> [Task brief]
Find the word "owned" in the listing. Copy out each line where it occurs.

------------------------------------------------------------------------

(** The source variant and object belong to the generation, the project and
    the inputs of the task. *)
Definition check_append_source (p : string) (g : generation_row) (payload input_object_ids : json) : M unit :=
  let source_variant_id := text_of (jget payload "source_variant_id") in
  let source_object_id := jget payload "source_object_id" in
  let source_digest := remove_prefix "sha256:" (text_of source_object_id) in
  source ← gets (variant_by_id source_variant_id);
  match source with
  | Some v =>
      guard_raise_with (negb (String.eqb (v_generation_id v) (g_id g))) ConflictError
        "source variant does not belong to the target generation"
        (JObj [("source_variant_id", JStr source_variant_id); ("target_id", JStr (g_id g))]);;
      guard_raise_with (negb (opt_str_eqb (v_object_id v) (Some source_digest))) ConflictError
        "source variant object does not match source_object_id"
        (JObj [("source_variant_id", JStr source_variant_id); ("expected", opt_str (v_object_id v));
               ("actual", JStr source_digest)])
  | None => raiseM_with ConflictError "source variant does not belong to the target generation"
              (JObj [("source_variant_id", JStr source_variant_id); ("target_id", JStr (g_id g))])
  end;;
  present ← gets (object_by_digest source_digest);
  guard_raise_with (match present with None => true | Some _ => false end) ConflictError
    "source object is not present in Runtime CAS" (details1 "source_object_id" source_object_id);;
  owned ← gets (in_project p source_digest);
  guard_raise_with (negb owned) ConflictError "source object is outside the task project"
    (JObj [("project_id", JStr p); ("source_object_id", source_object_id)]);;
  guard_raise_with (match input_object_ids with JArr l => negb (existsb (py_eq source_object_id) l) | _ => true end)
    ConflictError "source object is not an admitted task input" (details1 "source_object_id" source_object_id).
Lemma make_placement_ok o e v d p :
  make_placement o e v d = Ok p ->
  0 <= pi_placement_version p /\ (pi_placement_version p = 0 <-> pi_recovery_decision_digest p = None) /\
  Forall (fun t => is_dict t = true /\ truthy t = true /\ json_column t = t) [pi_original_target p; pi_effective_target p].
Proof.
  unfold make_placement. intros H. refuse_inv. simpl. apply Z.ltb_ge in E1. split; [done|]. split.
  - destruct x2 as [d'|].
    + rewrite andb_true_r in E3. apply Z.eqb_neq in E3. split; [lia|done].
    + rewrite andb_true_r in E4. apply Z.ltb_ge in E4. split; [done|lia].
  - repeat constructor; by eapply target_field_normal.
Qed.

Lemma make_binding_ok a c i p b :
  make_binding a c i p = Ok b ->
  db_admission b = a /\ db_capability b = c /\ db_inputs b = i /\ db_placement b = p /\
  List.NoDup (map ib_name i) /\ List.NoDup (map ib_object_id i).
Proof.
  unfold make_binding. intros H. refuse_inv. apply orb_false_iff in E as [Hn Ho].
  by apply has_dup_false in Hn, Ho.
Qed.

Lemma make_admission_ok t r p k a s q i :
  make_admission t r p k a s q = Ok i ->
  is_reference (ai_task_id i) = true /\ is_reference (ai_run_id i) = true /\
  (forall x, ai_project_id i = Some x -> is_reference x = true) /\ is_idempotency_key (ai_idempotency_key i) = true /\
  Forall (fun d => is_sha256_id d = true) [ai_admission_digest i; ai_spec_digest i; ai_request_digest i].
Proof.
  unfold make_admission. intros H. refuse_inv. simpl. split; [by eapply identifier_reference|].
  split; [by eapply identifier_reference|]. split; [|split].
  - intros y ->. destruct (is_null p); [done|]. res_inv. by eapply identifier_reference.
  - by apply negb_false_iff.
  - repeat constructor; by eapply digest_field_id.
Qed.

(** C35: a deployment binding is well formed.  Whatever task projection it is
    taken from, its ids are references, its key is a Runtime key, its digests
    are SHA-256 digests, every input is one object under one name, and a
    recovery decision is there exactly when the placement was recovered. *)
Theorem deployment_binding_well_formed value b : deployment_binding_from_task value = Ok b -> well_formed b.
Proof.
  unfold deployment_binding_from_task. intros H. refuse_inv.
  repeat match goal with x : _ * _ |- _ => destruct x end. refuse_inv. apply make_binding_ok in H as (Ha & Hc & Hi & Hp & Hn & Ho).
  match goal with Hb : bound_inputs _ _ _ = Ok _ |- _ => apply bound_inputs_ok in Hb as Hin end.
  match goal with Hmp : make_placement _ _ _ _ = Ok _ |- _ => apply make_placement_ok in Hmp as (Hv & Hd & Ht) end.
  match goal with Hma : make_admission _ _ _ _ _ _ _ = Ok _ |- _ =>
    apply make_admission_ok in Hma as (Hta & Hru & Hpr & Hk & Hdi) end.
  match goal with Hmc : make_capability _ _ = Ok _ |- _ => unfold make_capability in Hmc; res_inv end.
  split; rewrite ?Ha, ?Hc, ?Hi, ?Hp; simpl; try done.
  - repeat (apply Forall_cons in Hdi as [? Hdi]). repeat constructor; try done. by eapply digest_field_id.
  - by eapply identifier_reference.
Qed.

(** ** Lifecycle stamps do not move the binding *)

Definition CLOSED : string := "delegation_closed_attempt_id".

(** The task projection after Runtime closed the delegation of an attempt. *)
Definition stamped (value attempt : json) : json := jset value "spec" (jset (jget value "spec") CLOSED attempt).

Lemma res_bind_ext {A B} (m : res A) (f g : A -> res B) : (forall a, f a = g a) -> (m ≫= f) = (m ≫= g).
Proof. intros Hfg. destruct m; [apply Hfg|done]. Qed.

Lemma adel_aset_ne {A} k k' (v : A) l : k <> k' -> adel k (aset k' v l) = aset k' v (adel k l).
Proof.
  intros Hne. unfold adel. induction l as [|[x y] l IH]; simpl.
  { by apply String.eqb_neq in Hne as ->. }
  destruct (String.eqb_spec k' x) as [<-|Hx]; simpl.
  - apply String.eqb_neq in Hne as ->. simpl. by rewrite String.eqb_refl.
  - destruct (String.eqb k x); simpl; [done|]. apply String.eqb_neq in Hx as ->. by rewrite IH.
Qed.

Lemma public_task_spec_dict spec :
  is_dict spec = true -> JObj (if truthy spec then jfields spec else []) = spec.
Proof. by destruct spec as [| | | | |[|]]. Qed.

Lemma public_stamped spec v k :
  is_dict spec = true -> k <> CLOSED ->
  jget (JObj (if truthy (jset spec CLOSED v) then jfields (jset spec CLOSED v) else [])) k = jget spec k.
Proof. intros Hd Hk. rewrite public_task_spec_dict by done. by rewrite jget_set_ne. Qed.

Lemma spec_for_hash_stamped spec v : is_dict spec = true -> spec_for_hash (jset spec CLOSED v) = spec_for_hash spec.
Proof.
  intros Hd. unfold spec_for_hash, task_spec_for_request_hash, public_task_spec.
  rewrite !public_task_spec_dict by done. cbv zeta beta iota.
  assert (forall j k, k <> CLOSED -> jdel (jset j CLOSED v) k = jset (jdel j k) CLOSED v) as Hdel
    by (intros j k Hk; unfold jdel, jset; cbn [jfields]; by rewrite adel_aset_ne).
  rewrite !Hdel by done. rewrite !jget_set_ne, !jhas_set_ne by done.
  set (p := jdel (jdel spec "execution_request") "_runtime_reuse_toolchain").
  set (intent := if is_null _ && jhas _ _ then _ else _).
  set (q := jdel (jdel p GENERATION_INTENT_STORAGE_KEY) LEGACY_GENERATION_INTENT_STORAGE_KEY).
  assert (forall j, jdel (jset j CLOSED v) CLOSED = jdel j CLOSED) as Hgone
    by (intros j; unfold jdel, jset; cbn [jfields]; by rewrite adel_aset).
  destruct (is_null intent); [apply Hgone|].
  assert (forall j x, jdel (jset j LEGACY_GENERATION_INTENT_STORAGE_KEY x) CLOSED =
    jset (jdel j CLOSED) LEGACY_GENERATION_INTENT_STORAGE_KEY x) as Hswap
    by (intros j x; unfold jdel, jset; cbn [jfields]; by rewrite adel_aset_ne).
  by rewrite !Hswap, Hgone.
Qed.

Lemma section_inputs_stamped l spec v : section_inputs l (jset spec CLOSED v) = section_inputs l spec \/ is_dict spec = false.
Proof.
  destruct (is_dict spec) eqn:Hd; [left|by right]. unfold section_inputs. rewrite Hd. cbn [is_dict negb jset].
  by rewrite !jget_set_ne.
Qed.

Lemma bound_inputs_stamped r spec v ids : is_dict spec = true -> bound_inputs r (jset spec CLOSED v) ids = bound_inputs r spec ids.
Proof.
  intros Hd. unfold bound_inputs. destruct (negb (jhas r "inputs")); [|done]. unfold spec_input_bindings.
  destruct (section_inputs_stamped "spec" spec v) as [->|]; [|congruence]. by rewrite jget_set_ne.
Qed.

------------------------------------------------------------------------

> [Exercise result]
  owned ← gets (in_project p source_digest);
  guard_raise_with (negb owned) ConflictError "source object is outside the task project"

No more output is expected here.